The trio started a Facebook group and began building a grass-roots network of other Instacart workers by approaching people at their workplaces: the grocery store.

At first, Bain was insecure about going up to strangers, she said, but she figured out who was working for Instacart by their posture and the way they checked their smartphone while shopping. Recruits were directed to the Facebook group and then instructed to recruit another five members.

"We're just regular people who saw that they were really taking advantage of us, and we decided to organize against them," said Sarah Clarke, a former product designer in Mountain View, California, who started working for Instacart in 2016 and also launched the Facebook group.

In the three years since she started organizing, Bain said, interactions between activists and Instacart became a "high-stakes game of tug of war." Instacart announces a pay change. Workers push back by walking off the job or publicly shaming the company on social media. In response, Instacart would make some concessions and alter the proposed changes.

She says she is able to afford organizing only because she doesn't have to pay rent. Instead, Bain, her husband and their 11-year-old daughter sleep in a 120-square-foot prefab structure that is retrofitted with drywall and flooring in the backyard of her great-grandmother's house in Menlo Park, California. Her daughter has a loft bed, and Bain and her husband sleep below. They use the kitchen and bathroom inside the house, which is home to five generations of family members, including her 94-year-old great-grandmother. Bain is responsible for the water and electricity bills, which can sometimes cost more than the $400 monthly mortgage, given all the people on the property.

Last month, Bain and Clarke planned a three-day strike. It was preemptive, for they were anticipating a major end-of-year pay or policy change that would drive down wages. This strike called for Instacart to return the default option in the app for customers to tip to 10 percent after lowering it to zero in 2016 and then raising it back to 5 percent in April 2018.

Bain and Clarke assembled an informal council of about 10 other female Instacart workers to vet ideas and debate strategy. They spoke by phone or in group chats on Facebook.

"We're not professionals at this. We're just 10 or 11 really pissed off women," said Heidi Carrico, an Instacart shopper in Portland, Ore., and one of the council members.

While unions help cover lost wages during a strike, contractors have no such protection. To shield workers who needed the money, the women debated which days and for how long the strike should last and brainstormed a range of actions, from turning off the app to accepting and canceling orders.

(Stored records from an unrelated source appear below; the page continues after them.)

(** [buildContainerArgs(mounts)] *)
Definition buildContainerArgs (mounts : list VolumeMount) : list (list N) :=
  let args := [js "run"; js "-i"; js "--rm"] in
  let uid := default 1000 getuid in
  let gid := default 1000 getgid in
  let args := args ++ [js "--user"; of_Z uid ++ js ":" ++ of_Z gid] in
  let args := args ++ [js "-e"; js "HOME=/home/user"] in
  let args := fold_left (fun args mount => args ++ mountArgs mount) mounts args in
  args ++ [CONTAINER_IMAGE].

End Args.
End Args.

(* ================================================================== *)
(** * The transport: chat identifiers and the Telegram adapter
      (message-router.ts, telegram.ts) *)
(* ================================================================== *)

Module Transport.
Import Runner Router.

(** ** [parseInt(s, 10)]

    Leading white space is skipped, one sign is read, and the longest run
    of decimal digits that follows gives the value; without a digit the
    result is [NaN], here [None].  The value is the integer the digits
    denote: JavaScript returns the Number nearest to it, which is that
    integer itself up to 2^53. *)
Definition is_digit (c : N) : bool := ((48 <=? c) && (c <=? 57))%N.

Fixpoint digits_value (acc : Z) (s : list N) : Z :=
  match s with
  | c :: s' =>
      if is_digit c then digits_value (10 * acc + (Z.of_N c - 48)) s' else acc
  | [] => acc
  end.

Definition parseInt10 (s : list N) : option Z :=
  let trimmed := trimStart s in
  let signed :=
    match trimmed with
    | c :: rest =>
        if (c =? 45)%N then (-1, rest)
        else if (c =? 43)%N then (1, rest)
        else (1, trimmed)
    | [] => (1, trimmed)
    end in
  match snd signed with
  | c :: _ =>
      if is_digit c then Some (fst signed * digits_value 0 (snd signed))
      else None
  | [] => None
  end.

(** ** [sendMessage(jid, text)] (message-router.ts)

    The call of [sendTelegramResponse] it makes, if any. *)
Definition sendMessage (jid text : list N) : option (Z * list N) :=
  if startsWith jid TELEGRAM_PREFIX then
    let chatIdStr := split 58 jid !! 1%nat in
    if negb (truthy_opt chatIdStr) then None
    else
      match parseInt10 (default [] chatIdStr) with
      | None => None
      | Some chatId => Some (chatId, text)
      end
  else None.
(** On the reference kernel, where the removal of an installed class
    succeeds, [Remove] returns success in every kernel state: a second call
    after a first one succeeds as well. *)
Lemma tclass_Remove_succeeds_on_ref_kernel t links : ∀ k,
  fst (fst (nl_run ref_kernel (TTclass_Remove_loop true t links) k)) = TError.Success.
Proof.
  induction links as [|link links IH]; intros k; [reflexivity|].
  cbn [TTclass_Remove_loop]. unfold TTclass_Exists, nl_call. cbn [nl_bind nl_run ref_kernel].
  case_bool_decide as Hin; cbn [negb nl_bind nl_run ref_kernel]; [|reflexivity].
  case_bool_decide; [|done].
  change (TError.to_bool TError.Success) with false. cbv iota.
  specialize (IH (mkTcKernel
    (k_classes k ∖ {[ (GetName link, TTclass_GetParent true t, TTclass_Handle t) ]})
    (k_qdiscs k) (k_filters k))).
  destruct (nl_run ref_kernel (TTclass_Remove_loop true t links) _) as [[e k2] evs].
  exact IH.
Qed.

Lemma tclass_Remove_twice_on_ref_kernel t k :
  fst (fst (nl_run ref_kernel (TTclass_Remove true t) k)) = TError.Success
  ∧ fst (fst (nl_run ref_kernel (TTclass_Remove true t)
                (snd (fst (nl_run ref_kernel (TTclass_Remove true t) k)))))
    = TError.Success.
Proof. split; apply tclass_Remove_succeeds_on_ref_kernel. Qed.

(** The class installed on the second link survives the removal. *)
Lemma tclass_Remove_leaves_class :
  ("eth1", 65536, 65539) ∈ k_classes kernel_ex
  ∧ ("eth1", 65536, 65539)
    ∈ k_classes (snd (fst (nl_run ref_kernel (TTclass_Remove true tclass_ex) kernel_ex))).
Proof. split; vm_compute; set_solver. Qed.

(** ** The typed accessors *)

(** Induction on a container along its parents. *)
Lemma TContainer_parent_ind (P : TContainer → Prop) :
  (∀ name vs, P (mkTContainer name None vs)) →
  (∀ name parent vs, P parent → P (mkTContainer name (Some parent) vs)) →
  ∀ c, P c.
Proof.
  intros Hroot Hchild. fix IH 1.
  intros [name [parent|] vs]; [apply Hchild, IH | apply Hroot].
Qed.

Starting Nov. 3, thousands of Instacart contractors participated, according to rough estimates from organizers based on feedback from the Facebook group. In solidarity, some Instacart customers also deleted the app, posting under the hashtags #boycottinstacart and #deleteinstacart.

A couple of days after the November strike ended, Instacart announced it was cutting $3 quality bonuses paid every time a shopper was rated five stars. Supporters interpreted it as retaliation, which led to another round of criticism on social media.

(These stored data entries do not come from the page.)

Lemma returnPackedElement_drop (input : list byte) (i : nat) :
  returnPackedElement input i ++ drop (32 * S i) input
  = drop (32 * i) input.
Proof.
  unfold returnPackedElement, common.HashLength.
  replace (32 * S i)%nat with (32 * i + 32)%nat by lia.
  rewrite <- drop_drop. apply take_drop.
Qed.

Lemma words_of_body (input : list byte) :
  length input = 256%nat ->
  returnPackedElement input 0 ++ returnPackedElement input 1
    ++ returnPackedElement input 2 ++ returnPackedElement input 3
    ++ returnPackedElement input 4 ++ returnPackedElement input 5
    ++ returnPackedElement input 6 ++ returnPackedElement input 7 ++ []
  = input.
Proof.
  intros Hlen.
  assert (drop (32 * 8) input = []) as Hend by (apply drop_ge; lia).
  rewrite <- Hend.
  rewrite !returnPackedElement_drop. apply drop_0.
Qed.

Lemma FillBytes_SetBytes (w : list byte) :
  length w = 32%nat -> big.FillBytes (big.SetBytes w) 32 = Returns w.
Proof.
  intros Hw. unfold big.SetBytes. rewrite FillBytes_Some.
  pose proof (from_be_bound w) as Hb. rewrite Hw in Hb.
  apply N2Z.inj_lt in Hb.
  change (Z.of_N (256 ^ N.of_nat 32)) with (256 ^ Z.of_nat 32) in Hb.
  rewrite decide_True by lia.
  rewrite Zabs2N.id. rewrite <- Hw at 1. by rewrite be_bytes_from_be.
Qed.

(** X4. Unpacking a 256-byte body and packing the result again returns the
    selector followed by that very body: no byte of the body is dropped or
    changed, and two different 256-byte bodies never decode to the same
    fee configuration. *)
Theorem PackSetFeeConfigInput_UnpackFeeConfigInput (input input' : list byte) :
  length input = 256%nat ->
  length input' = 256%nat ->
  PackSetFeeConfigInput (UnpackFeeConfigInput input).1
  = Returns (selector_bytes setFeeConfigSignature ++ input, None) /\
  (UnpackFeeConfigInput input' = UnpackFeeConfigInput input ->
   input' = input).
Proof.
  assert (forall b : list byte, length b = 256%nat ->
            PackSetFeeConfigInput (UnpackFeeConfigInput b).1
            = Returns (selector_bytes setFeeConfigSignature ++ b, None))
    as Hpack.
  { intros b Hb. unfold UnpackFeeConfigInput.
    change feeConfigInputLen with 256%nat. rewrite Hb.
    simpl negb. cbv iota. cbn [fst].
    unfold PackSetFeeConfigInput. cbn [GasLimit TargetBlockRate MinBaseFee
      TargetGas BaseFeeChangeDenominator MinBlockGasCost MaxBlockGasCost
      BlockGasCostStep].
    rewrite !FillBytes_SetBytes by (apply length_returnPackedElement; lia).
    cbn [obind]. unfold inputPackOrdered. cbn [concat].
    rewrite words_of_body by done.
    rewrite length_app, length_selector_bytes, Hb. reflexivity. }
  intros Hlen Hlen'. split; [by apply Hpack|].
  intros Heq. pose proof (Hpack input Hlen) as Hp.
  rewrite <- Heq, Hpack in Hp by done.
  injection Hp as Hp. by apply app_inv_head in Hp.
Qed.

Lemma FillBytes_cases (x : option Z) :
  (exists z, x = Some z /\ Z.abs z < 2 ^ 256 /\
             big.FillBytes x 32 = Returns (be_bytes 32 (Z.abs_N z))) \/
  (~ fits256 x /\ big.FillBytes x 32 = Panics).
Proof.
  destruct x as [z|].
  - rewrite FillBytes_Some.
    change (256 ^ Z.of_nat 32) with (2 ^ 256). case_decide as Hz.
    + left. by exists z.
    + right. split; [|done]. intros (z' & [= <-] & Hz'). done.
  - right. split; [|done]. by intros (z' & [=] & _).
Qed.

Instacart's Montalvo said that the timing of the decision was not related to the strike and that the company found that the bonus did not improve the quality of orders.

Clarke said she thinks Instacart customers were moved to delete the app because of a viral Twitter thread supporting the strike by Bay Area activist Sasha Perigo, which was retweeted more than 8,000 times. Bain said former Google workers, fresh off organizing engineers, offered guidance on how to keep the protest in the news and spread their message.

"We're collaborating to really lift each other's voices up and to build a narrative around worker power that I think our country has severely lacked for a really long time," said Bain.